BEGIN

(* ===== verification/_CoqProject ===== *)
-Q . S2P
Prelude.v
GoStrings.v
GoURL.v
AptPath.v
DebVersion.v
Maps.v
Tables.v
Invariant.v
Snapshots.v
Suites.v
GC.v
Retention.v
Rows.v
Declared.v
Serving.v
Store.v
GoText.v
GoURLParse.v
Proxy.v
ReleaseParse.v
PackagesParse.v
SourcesParse.v
PackageIndex.v
SeedRejections.v
HTTPContent.v
MemberFetch.v
Fetch.v
ReleaseDate.v
Scheduler.v
Adoption.v
AdoptionSafety.v
AdoptionSound.v
Handler.v
HandlerLaws.v
HandlerSafety.v
HandlerRuns.v
RetryGate.v
Check.v
CheckLaws.v
CheckSafety.v
CheckRuns.v
HostSem.v
SuiteLocks.v
SingleFlight.v
FlipGate.v
Examples.v
AdoptionRuns.v
Reaper.v
ReaperLaws.v
ReaperSafety.v
ReaperRuns.v
Forgetting.v
Collectors.v
CollectorLaws.v
CollectorRuns.v
PoolScan.v
LegacyAudit.v
LegacyAuditLaws.v
LegacyAuditSafety.v
LegacyAuditRuns.v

END

Every line of the listing, first to last, should be retyped exactly.

(* ===== verification/_CoqProject ===== *)
-Q . S2P
Prelude.v
GoStrings.v
GoURL.v
AptPath.v
DebVersion.v
Maps.v
Tables.v
Invariant.v
Snapshots.v
Suites.v
GC.v
Retention.v
Rows.v
Declared.v
Serving.v
Store.v
GoText.v
GoURLParse.v
Proxy.v
ReleaseParse.v
PackagesParse.v
SourcesParse.v
PackageIndex.v
SeedRejections.v
HTTPContent.v
MemberFetch.v
Fetch.v
ReleaseDate.v
Scheduler.v
Adoption.v
AdoptionSafety.v
AdoptionSound.v
Handler.v
HandlerLaws.v
HandlerSafety.v
HandlerRuns.v
RetryGate.v
Check.v
CheckLaws.v
CheckSafety.v
CheckRuns.v
HostSem.v
SuiteLocks.v
SingleFlight.v
FlipGate.v
Examples.v
AdoptionRuns.v
Reaper.v
ReaperLaws.v
ReaperSafety.v
ReaperRuns.v
Forgetting.v
Collectors.v
CollectorLaws.v
CollectorRuns.v
PoolScan.v
LegacyAudit.v
LegacyAuditLaws.v
LegacyAuditSafety.v
LegacyAuditRuns.v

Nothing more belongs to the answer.